**Description of the task:** From the entries below, transcribe exactly the lines between the line holding "MUdpSessionRetired <$> deserialize" and the line holding "MRendezvousProviderDecision <$> decode_opaque", inclusive; skip all other lines.

**Extracted entries:**
= = =
(* ===== verification/Frame.v ===== *)
(** Frames of the control and data channels ([rustgo-protocol/src/frame.rs],
    [rustgo-protocol/src/version.rs]): headers, payloads and
    their bounds.  The framed readers built on them are in [Control]. *)

From S2P Require Import Prelude Wire Postcard Messages MessageCodecs.
From Stdlib Require Import Strings.Byte.
From stdpp Require Import prelude list.

#[local] Open Scope Z_scope.

(** * Versions *)

Record ProtocolVersion := { major : Z; minor : Z }.
#[export] Instance ProtocolVersion_eq_dec : EqDecision ProtocolVersion.
Proof. solve_decision. Defined.

Definition version_wf (v : ProtocolVersion) : Prop := in_u 16 (major v) ∧ in_u 16 (minor v).

(** * Frames *)

Definition MAGIC : list byte := [x52; x53; x47; x4f].
Definition HEADER_LEN : Z := 16.
Definition SUPPORTED_FLAGS : Z := 0.

Record Frame := { frame_version : ProtocolVersion; frame_flags : Z; frame_message : Message }.

Inductive FrameError :=
| InvalidMagic
| UnknownMessage (id : Z)
| UnsupportedFlags (flags : Z)
| PayloadTooLarge (declared max : Z)
| MessagePayloadTooLarge (message declared max : Z)
| Truncated (needed available : Z)
| MalformedPayload (message : Z)
| TrailingBytes (n : Z)
| LengthOverflow.

Record FrameCodec := { max_payload : Z }.

Record Header := {
  h_version : ProtocolVersion;
  h_message_id : Z;
  h_flags : Z;
  h_payload_len : Z;
}.

(** [!x] on a [u16]. *)
Definition u16_not (x : Z) : Z := Z.lxor u16_max x.

Definition validate_flags (flags : Z) : res FrameError unit :=
  let unsupported := Z.land flags (u16_not SUPPORTED_FLAGS) in
  if negb (unsupported =? 0) then Err (UnsupportedFlags unsupported) else Ok tt.

Definition validate_payload_length (c : FrameCodec) (message declared : Z)
    : res FrameError unit :=
  if max_payload c <? declared then Err (PayloadTooLarge declared (max_payload c)) else
  let message_max := MessageId.max_payload message in
  if message_max <? declared then Err (MessagePayloadTooLarge message declared message_max)
  else Ok tt.

Definition encode_udp (d : UdpDatagram) : res FrameError (list byte) :=
  if (ud_tunnel_id d =? 0) || (ud_session_id d =? 0)
  then Err (MalformedPayload MessageId.UDP_DATAGRAM) else
  let head := be_bytes 4 (ud_tunnel_id d) ++ be_bytes 8 (ud_session_id d) in
  let source :=
    match ud_source d with
    | V4 octets port => [byte_of 4] ++ octets ++ replicate 12 x00 ++ be_bytes 2 port
    | V6 octets port => [byte_of 6] ++ octets ++ be_bytes 2 port
    end in
  Ok (head ++ source ++ ud_payload d).

Definition decode_udp (message : Z) (payload : list byte) : res FrameError UdpDatagram :=
  if blen payload <? UDP_METADATA_LEN then Err (MalformedPayload message) else
  let raw := drop 31 payload in
  if MAX_UDP_PAYLOAD_BYTES <? blen raw then
    Err (MessagePayloadTooLarge message (blen payload) (UDP_METADATA_LEN + MAX_UDP_PAYLOAD_BYTES))
  else
  let tunnel_id := be_value (take 4 payload) in
  let session_id := be_value (take 8 (drop 4 payload)) in
  if (tunnel_id =? 0) || (session_id =? 0) then Err (MalformedPayload message) else
  let address := take 16 (drop 13 payload) in
  let port := be_value (take 2 (drop 29 payload)) in
  family ← expect (payload !! 12%nat);
  source ←
    (if (byte_val family =? 4) && bool_decide (drop 4 address = replicate 12 x00)
     then Ok (V4 (take 4 address) port)
     else if byte_val family =? 6 then Ok (V6 address port)
     else Err (MalformedPayload message));
  body ← map_err (λ _, MessagePayloadTooLarge message (blen payload)
                         (UDP_METADATA_LEN + MAX_UDP_PAYLOAD_BYTES))
           (bounded_try_from MAX_UDP_PAYLOAD_BYTES raw);
  Ok {| ud_tunnel_id := tunnel_id; ud_session_id := session_id; ud_source := source;
        ud_payload := body |}.

Definition decode_opaque (MAX : Z) (payload : list byte) : res FrameError (list byte) :=
  map_err (λ _, LengthOverflow) (bounded_try_from MAX payload).

Section codec.
Context `{P : Postcard}.

Definition serialize {A} (c : codec A) (value : A) : res FrameError (list byte) :=
  Ok (ser c value).

Definition encode_payload (m : Message) : res FrameError (list byte) :=
  match m with
  | MClientHello value => serialize client_hello_codec value
  | MServerChallenge value => serialize server_challenge_codec value
  | MClientAuthenticate value => serialize client_authenticate_codec value
  | MAuthResult value => serialize auth_result_codec value
  | MRegisterTunnels value => serialize register_tunnels_codec value
  | MTunnelResults value => serialize tunnel_results_codec value
  | MOpenTcpStream value => serialize open_tcp_stream_codec value
  | MTcpStreamReady value => serialize tcp_stream_ready_codec value
  | MUdpDatagram value => encode_udp value
  | MHeartbeat value => serialize heartbeat_codec value
  | MError value => serialize error_message_codec value
  | MOpenUdpChannel value => serialize open_udp_channel_codec value
  | MDataChannelBind value => serialize data_channel_bind_codec value
  | MUdpSessionRetired value => serialize udp_session_retired_codec value
  | MRendezvousRequest value | MRendezvousProviderDecision value
  | MRendezvousCandidateSet value | MRendezvousCandidateSetV2 value
  | MRendezvousConnectivityResult value | MRendezvousRelayRequest value
  | MRendezvousClose value | MRendezvousError value => Ok value
  | MPeerRelayFrame value => Ok value
  | MObservationGrantRequest value => serialize observation_grant_request_codec value
  | MObservationGrant value => Ok value
  | MServerNotice value => serialize server_notice_codec value
  | MPeerIdentityBinding value => serialize peer_identity_binding_codec value
  | MPeerIdentityLookup value => serialize peer_identity_lookup_codec value
  | MPunchGrant value => serialize punch_grant_codec value
  | MTelemetryReport value => serialize telemetry_report_codec value
  | MManagedConfigRequest value => serialize managed_config_request_codec value
  | MManagedConfigSnapshot value => serialize managed_config_snapshot_codec value
  | MManagedConfigReport value => serialize managed_config_report_codec value
  | MManagedConfigUpdate value => serialize managed_config_update_codec value
  | MManagedConfigUpdateResult value => serialize managed_config_update_result_codec value
  | MEnrollmentRequest value => serialize enrollment_request_codec value
  | MEnrollmentResult value => serialize enrollment_result_codec value
  end.

Definition deserialize {A} (c : codec A) (message : Z) (payload : list byte)
    : res FrameError A :=
  '(value, remainder) ← ok_or (de c payload) (MalformedPayload message);
  match remainder with
  | [] => Ok value
  | _ :: _ => Err (MalformedPayload message)
  end.

Definition decode_payload (id : Z) (payload : list byte) : res FrameError Message :=
  if id =? MessageId.CLIENT_HELLO then
    MClientHello <$> deserialize client_hello_codec id payload
  else if id =? MessageId.SERVER_CHALLENGE then
    MServerChallenge <$> deserialize server_challenge_codec id payload
  else if id =? MessageId.CLIENT_AUTHENTICATE then
    MClientAuthenticate <$> deserialize client_authenticate_codec id payload
  else if id =? MessageId.AUTH_RESULT then
    MAuthResult <$> deserialize auth_result_codec id payload
  else if id =? MessageId.REGISTER_TUNNELS then
    MRegisterTunnels <$> deserialize register_tunnels_codec id payload
  else if id =? MessageId.TUNNEL_RESULTS then
    MTunnelResults <$> deserialize tunnel_results_codec id payload
  else if id =? MessageId.OPEN_TCP_STREAM then
    MOpenTcpStream <$> deserialize open_tcp_stream_codec id payload
  else if id =? MessageId.TCP_STREAM_READY then
    MTcpStreamReady <$> deserialize tcp_stream_ready_codec id payload
  else if id =? MessageId.UDP_DATAGRAM then MUdpDatagram <$> decode_udp id payload
  else if id =? MessageId.HEARTBEAT then
    MHeartbeat <$> deserialize heartbeat_codec id payload
  else if id =? MessageId.ERROR then
    MError <$> deserialize error_message_codec id payload
  else if id =? MessageId.OPEN_UDP_CHANNEL then
    MOpenUdpChannel <$> deserialize open_udp_channel_codec id payload
  else if id =? MessageId.DATA_CHANNEL_BIND then
    MDataChannelBind <$> deserialize data_channel_bind_codec id payload
  else if id =? MessageId.UDP_SESSION_RETIRED then
    MUdpSessionRetired <$> deserialize udp_session_retired_codec id payload
  else if id =? MessageId.RENDEZVOUS_REQUEST then
    MRendezvousRequest <$> decode_opaque MAX_RENDEZVOUS_ENVELOPE_BYTES payload
  else if id =? MessageId.RENDEZVOUS_PROVIDER_DECISION then
    MRendezvousProviderDecision <$> decode_opaque MAX_RENDEZVOUS_ENVELOPE_BYTES payload
  else if id =? MessageId.RENDEZVOUS_CANDIDATE_SET then
    MRendezvousCandidateSet <$> decode_opaque MAX_RENDEZVOUS_ENVELOPE_BYTES payload
  else if id =? MessageId.RENDEZVOUS_CANDIDATE_SET_V2 then
    MRendezvousCandidateSetV2 <$> decode_opaque MAX_RENDEZVOUS_ENVELOPE_BYTES payload
  else if id =? MessageId.RENDEZVOUS_CONNECTIVITY_RESULT then
    MRendezvousConnectivityResult <$> decode_opaque MAX_RENDEZVOUS_ENVELOPE_BYTES payload
  else if id =? MessageId.RENDEZVOUS_RELAY_REQUEST then
    MRendezvousRelayRequest <$> decode_opaque MAX_RENDEZVOUS_ENVELOPE_BYTES payload
  else if id =? MessageId.RENDEZVOUS_CLOSE then
    MRendezvousClose <$> decode_opaque MAX_RENDEZVOUS_ENVELOPE_BYTES payload
  else if id =? MessageId.RENDEZVOUS_ERROR then
    MRendezvousError <$> decode_opaque MAX_RENDEZVOUS_ENVELOPE_BYTES payload
  else if id =? MessageId.PEER_RELAY_FRAME then
    MPeerRelayFrame <$> decode_opaque MAX_PEER_RELAY_FRAME_BYTES payload
  else if id =? MessageId.OBSERVATION_GRANT_REQUEST then
    MObservationGrantRequest <$> deserialize observation_grant_request_codec id payload
  else if id =? MessageId.OBSERVATION_GRANT then
    MObservationGrant <$> decode_opaque MAX_OBSERVATION_GRANT_BYTES payload
  else if id =? MessageId.SERVER_NOTICE then
    MServerNotice <$> deserialize server_notice_codec id payload
  else if id =? MessageId.PEER_IDENTITY_BINDING then
    MPeerIdentityBinding <$> deserialize peer_identity_binding_codec id payload
  else if id =? MessageId.PEER_IDENTITY_LOOKUP then
    MPeerIdentityLookup <$> deserialize peer_identity_lookup_codec id payload
  else if id =? MessageId.PUNCH_GRANT then
    MPunchGrant <$> deserialize punch_grant_codec id payload
  else if id =? MessageId.TELEMETRY_REPORT then
    MTelemetryReport <$> deserialize telemetry_report_codec id payload
  else if id =? MessageId.MANAGED_CONFIG_REQUEST then
    MManagedConfigRequest <$> deserialize managed_config_request_codec id payload
  else if id =? MessageId.MANAGED_CONFIG_SNAPSHOT then
    MManagedConfigSnapshot <$> deserialize managed_config_snapshot_codec id payload
  else if id =? MessageId.MANAGED_CONFIG_REPORT then
    MManagedConfigReport <$> deserialize managed_config_report_codec id payload
  else if id =? MessageId.MANAGED_CONFIG_UPDATE then
    MManagedConfigUpdate <$> deserialize managed_config_update_codec id payload
  else if id =? MessageId.MANAGED_CONFIG_UPDATE_RESULT then
    MManagedConfigUpdateResult <$> deserialize managed_config_update_result_codec id payload
  else if id =? MessageId.ENROLLMENT_REQUEST then
    MEnrollmentRequest <$> deserialize enrollment_request_codec id payload
  else if id =? MessageId.ENROLLMENT_RESULT then
    MEnrollmentResult <$> deserialize enrollment_result_codec id payload
  else Panic.

Definition encode (c : FrameCodec) (version : ProtocolVersion) (flags : Z) (m : Message)
    : res FrameError (list byte) :=
  _ ← validate_flags flags;
  let id := message_id m in
  payload ← encode_payload m;
  _ ← validate_payload_length c id (blen payload);
  (* u32::try_from(payload.len()) *)
  payload_len ← (if u32_max <? blen payload then Err LengthOverflow else Ok (blen payload));
  Ok (MAGIC ++ be_bytes 2 (major version) ++ be_bytes 2 (minor version)
        ++ be_bytes 2 id ++ be_bytes 2 flags ++ be_bytes 4 payload_len ++ payload).

Definition inspect_header (c : FrameCodec) (input : list byte)
    : res FrameError (option Header) :=
  if blen input <? HEADER_LEN then Ok None else
  if negb (bool_decide (take 4 input = MAGIC)) then Err InvalidMagic else
  let major := be_value (take 2 (drop 4 input)) in
  let minor := be_value (take 2 (drop 6 input)) in
  let raw_message_id := be_value (take 2 (drop 8 input)) in
  id ← map_err UnknownMessage (MessageId.try_from raw_message_id);
  let flags := be_value (take 2 (drop 10 input)) in
  _ ← validate_flags flags;
  let payload_len := be_value (take 4 (drop 12 input)) in
  _ ← validate_payload_length c id payload_len;
  Ok (Some {| h_version := {| major := major; minor := minor |}; h_message_id := id;
              h_flags := flags; h_payload_len := payload_len |}).

(** [FrameCodec::decode]: the result and the input buffer after the call. *)
Definition decode (c : FrameCodec) (input : list byte)
    : res FrameError (option Frame) * list byte :=
  match inspect_header c input with
  | Err e => (Err e, input)
  | Panic => (Panic, input)
  | Ok None => (Ok None, input)
  | Ok (Some header) =>
    let frame_len := HEADER_LEN + h_payload_len header in
    if blen input <? frame_len then (Ok None, input) else
    match decode_payload (h_message_id header)
            (drop 16 (take (Z.to_nat frame_len) input)) with
    | Err e => (Err e, input)
    | Panic => (Panic, input)
    | Ok message =>
      (Ok (Some {| frame_version := h_version header; frame_flags := h_flags header;
                   frame_message := message |}),
       drop (Z.to_nat frame_len) input)
    end
  end.

Definition decode_exact (c : FrameCodec) (input : list byte) : res FrameError Frame :=
  if blen input <? HEADER_LEN then Err (Truncated HEADER_LEN (blen input)) else
  found ← inspect_header c input;
  header ← expect found;
  let frame_len := HEADER_LEN + h_payload_len header in
  if blen input <? frame_len then Err (Truncated frame_len (blen input)) else
  if frame_len <? blen input then Err (TrailingBytes (blen input - frame_len)) else
  message ← decode_payload (h_message_id header) (drop 16 input);
  Ok {| frame_version := h_version header; frame_flags := h_flags header;
        frame_message := message |}.
End codec.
= = =
**Answer to this problem:**
    MUdpSessionRetired <$> deserialize udp_session_retired_codec id payload
  else if id =? MessageId.RENDEZVOUS_REQUEST then
    MRendezvousRequest <$> decode_opaque MAX_RENDEZVOUS_ENVELOPE_BYTES payload
  else if id =? MessageId.RENDEZVOUS_PROVIDER_DECISION then
    MRendezvousProviderDecision <$> decode_opaque MAX_RENDEZVOUS_ENVELOPE_BYTES payload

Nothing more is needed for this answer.